Simulating the restless motion of every atom in a protein and its surrounding water is one of our best tools for understanding how life works at the molecular scale. But these all-atom simulations are so computationally demanding that following a protein as it folds, unfolds, or interacts with partners for biologically relevant times can take months on a supercomputer. This article introduces a new way to build fast, simplified models of proteins that still behave like their full atomic counterparts, while needing far less training data and computing power than before.

From every atom to a simpler picture

Traditional molecular dynamics tracks each atom and computes the forces between them at every tiny time step. To speed things up, scientists often use coarse-grained models, which group many atoms into a smaller number of “beads.” These reduced models run much faster but have historically struggled to match the accuracy of full atomistic simulations, especially for proteins with rich folding behavior. Recent work has turned to machine learning to automatically discover better coarse-grained force fields, but training these models has typically required millions of detailed snapshots, each labeled with the forces on every atom—an enormous data and computing burden.

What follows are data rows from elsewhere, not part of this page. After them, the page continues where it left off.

Lemma grown_lookup n size l i x : (0 < n)%nat -> (i <= n)%nat -> l !! i = Some x -> grown (Z.of_nat n) size l !! i = Some x.
Proof.
  intros Hn Hi Hl. unfold grown. destruct (Z.eqb_spec (Z.of_nat n) 0); [lia|]. apply lookup_app_l_Some.
  rewrite lookup_take_Some. split; [done|lia].
Qed.

Lemma grow_shape g s l : 0 < g -> shape s l -> exists s', rs_svc_grow_sets true g s = (s', 0) /\ shape s' l /\
  length (sv_rss s') = Z.to_nat (sv_size s + g).
Proof.
  intros Hg [Hc Hl Hr He]. eexists. split; [reflexivity|]. unfold sv_size in *. cbn.
  assert (Hz : length l = 0%nat \/ (length l < length (sv_rss s))%nat).
  { destruct l as [|q l]; [by left|right]. by apply Hr. }
  assert (Hlen : length (grown (sv_cnt s) (Z.of_nat (length (sv_rss s)) + g) (sv_rss s)) = Z.to_nat (Z.of_nat (length (sv_rss s)) + g))
    by (apply grown_length; lia).
  split; [|done]. split; cbn; rewrite ?Hlen; [done| |lia|].
  - rewrite grown_length by lia. done.
  - intros i p Hi. pose proof (lookup_lt_Some _ _ _ Hi). destruct (He i p Hi) as [H1 H2]. rewrite Hc.
    split; apply grown_lookup; (done || lia).
Qed.

(** ** Looking for a socket *)

Lemma index_loop_ok rs (l : list (Z * Z)) : forall k i arr, (k + i = length l)%nat ->
  (forall j p, l !! j = Some p -> arr !! S j = Some p.1) ->
  (forall j p, (j < i)%nat -> l !! j = Some p -> p.1 <> rs) ->
  exists r, index_loop k (Z.of_nat (S i)) rs arr = Ok r /\
    ((exists j p, r = Z.of_nat (S j) /\ l !! j = Some p /\ p.1 = rs) \/ r = -1 /\ rs ∉ l.*1).
Proof.
  induction k as [|k IH]; intros i arr Hk Harr Hbefore; simpl.
  - exists (-1). split; [done|]. right. split; [done|]. intros (p & -> & (j & Hj)%list_elem_of_lookup)%list_elem_of_fmap.
    pose proof (lookup_lt_Some _ _ _ Hj). by apply (Hbefore j p); [lia| |].
  - destruct (lookup_lt_is_Some_2 l i) as [p Hp]; [lia|]. rewrite (array_get_ok _ (S i) p.1) by by apply Harr.
    cbn [mbind res_bind]. destruct (Z.eqb_spec p.1 rs) as [He|He]; [by exists (Z.of_nat (S i)); split; [|left; exists i, p]|].
    replace (Z.of_nat (S i) + 1) with (Z.of_nat (S (S i))) by lia. apply (IH (S i) arr); [lia|done|].
    intros j q Hj Hq. destruct (decide (j = i)) as [->|]; [by simplify_eq|]. by apply (Hbefore j q); [lia|].
Qed.

Lemma svc_index_ok rs s l : shape s l -> exists r, rs_svc_index rs s = Ok r /\
  ((exists j p, r = Z.of_nat (S j) /\ l !! j = Some p /\ p.1 = rs) \/ r = -1 /\ rs ∉ l.*1).
Proof.
  intros [Hc _ _ He]. unfold rs_svc_index. rewrite Hc, Nat2Z.id. apply (index_loop_ok rs l _ 0); [lia| |lia].
  intros j p Hj. by apply He.
Qed.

Blending physical forces with informative noise

Figure 1
Figure 1.

The authors propose a fresh training strategy that takes inspiration from generative diffusion models—the same class of algorithms behind many modern AI image generators. Instead of learning only from the physical forces calculated in atomistic simulations, their method also learns from how molecular structures are distributed in space by deliberately adding controlled noise to coarse-grained configurations. In this framework, noise is not just a nuisance to be removed; it becomes an extra source of information. By mathematically unifying the traditional “force matching” approach with denoising techniques from diffusion models, the method can infer the underlying energy landscape of a protein using far fewer labeled examples.

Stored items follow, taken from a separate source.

(** A message of 8 bytes that says it is IPv6 is taken for one with a header of 24, and the
    call gives as many bytes behind it as the buffer holds. *)
Lemma short_message_reads_beyond :
  let m := write_bytes (fun _ => 0) (65536 + 2048) [6; 24; 0; 0; 0; 0; 0; 0] in
  let t := ds_mem m (ds_at [mkDsWc (rs_recv_wr_id 2048) true 48] ready_sock) in
  match ds_recvfrom (list_dev 0) 4 10 200000 5000 MSG_DONTWAIT None t with Ok (_, len, _) => len = 5000 | _ => False end.
Proof. vm_compute. reflexivity. Qed.

(** For IPv6 the header to the service carries the flow and three words of the address. *)
Lemma udp_header_cuts_address port flow ip num : length port = 2%nat -> length flow = 4%nat -> length ip = 16%nat ->
  drop 12 (udp_header (mkDsQp 1 num (header (V6 port flow ip)) 0 0 0) RS_OP_DATA) = flow ++ take 12 ip.
Proof.
  intros Hp Hf Hi. do 3 (destruct port as [|? port]; try done). by do 5 (destruct flow as [|? flow]; try done).
Qed.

Teaching simple models to mimic complex proteins

To test their idea, the researchers trained neural-network coarse-grained models for several proteins of increasing complexity: the small miniproteins Chignolin and Trp-Cage, the somewhat larger NTL9, and the 76-residue protein Ubiquitin. They compared three training modes: using only atomistic forces, using only noise-based information, and combining both. For the smaller proteins, they showed that the new combined approach can reproduce the key features of the folding landscape—such as the relative stability of folded and unfolded states and the presence of intermediates—using up to one hundred times less training data than standard force-matching methods. Surprisingly, in data-scarce regimes, even models trained only with noise-based information often matched or exceeded the accuracy of force-only training.

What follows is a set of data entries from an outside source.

(* ===== verification/_CoqProject ===== *)
-Q . S2P
Prelude.v
GoTime.v
GoJson.v
GoNet.v
GoBytes.v
GoJsonRead.v
AuditTrail.v
Service.v
Listing.v
Ledger.v
LedgerSpec.v
LedgerMem.v
LedgerProofs.v
Env.v
LedgerTheorems.v
Wagering.v
WageringProofs.v
Sessions.v
SessionsProofs.v
Registry.v
RegistryProofs.v
Config.v
ConfigProofs.v
Events.v
EventsProofs.v
GoCsv.v
Reporting.v
ReportingProofs.v
Extensions.v
ExtensionsProofs.v
RemoteAccess.v
RemoteAccessProofs.v
AuditService.v
AuditProofs.v
Auth.v
AuthProofs.v
Identity.v
IdentityProofs.v
Attestation.v
AttestationProofs.v
GoDuration.v
Startup.v
StartupProofs.v
Metrics.v
MetricsProofs.v
Server.v
ServerProofs.v
Gateway.v
GatewayProofs.v
Answered.v
Grpc.v
GrpcProofs.v
Process.v
ProcessProofs.v
GatewayClient.v
GatewayClientProofs.v
Evidence.v
EvidenceProofs.v
Credhash.v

Reaching larger and tougher protein systems

Figure 2
Figure 2.

Ubiquitin is a more demanding test: capturing its folding and unfolding at realistic temperatures has historically required specialized hardware and extremely long atomistic runs. Here, the authors train coarse-grained models using a modest dataset consisting of short equilibrium simulations around the folded state plus non-equilibrium “pulled” simulations that forcibly stretch the protein. Despite this biased training set and the lack of a perfect atomistic reference at the same conditions, the model trained with both forces and noise recovers a realistic picture in which folded and unfolded states coexist, with the folded state favored in stability. In contrast, a model trained only on forces fails to stabilize the folded state at all, while a noise-only model prefers unfolded structures. Notably, none of the coarse-grained models simply memorizes the extreme stretched shapes from the training data, indicating that the learned energy landscape is physically meaningful and not just an imprint of the input trajectories.

What this means for future simulations

By turning noise into a training signal and merging it with physical forces, this work shows that accurate coarse-grained models of proteins can be built from far smaller and less ideal datasets than previously thought. In practice, that means researchers may no longer need millisecond-long atomistic simulations on specialized supercomputers before they can explore a biomolecule’s behavior with machine-learned coarse-grained dynamics. Instead, more modest simulations on widely available hardware could be enough to train powerful reduced models that capture key folding pathways and thermodynamic balances. While questions remain about how best to choose and interpret the added noise and how the method will fare on even larger, more complex biomolecular assemblies, this approach substantially lowers the barrier to using data-driven coarse-grained simulations as a routine tool in molecular science.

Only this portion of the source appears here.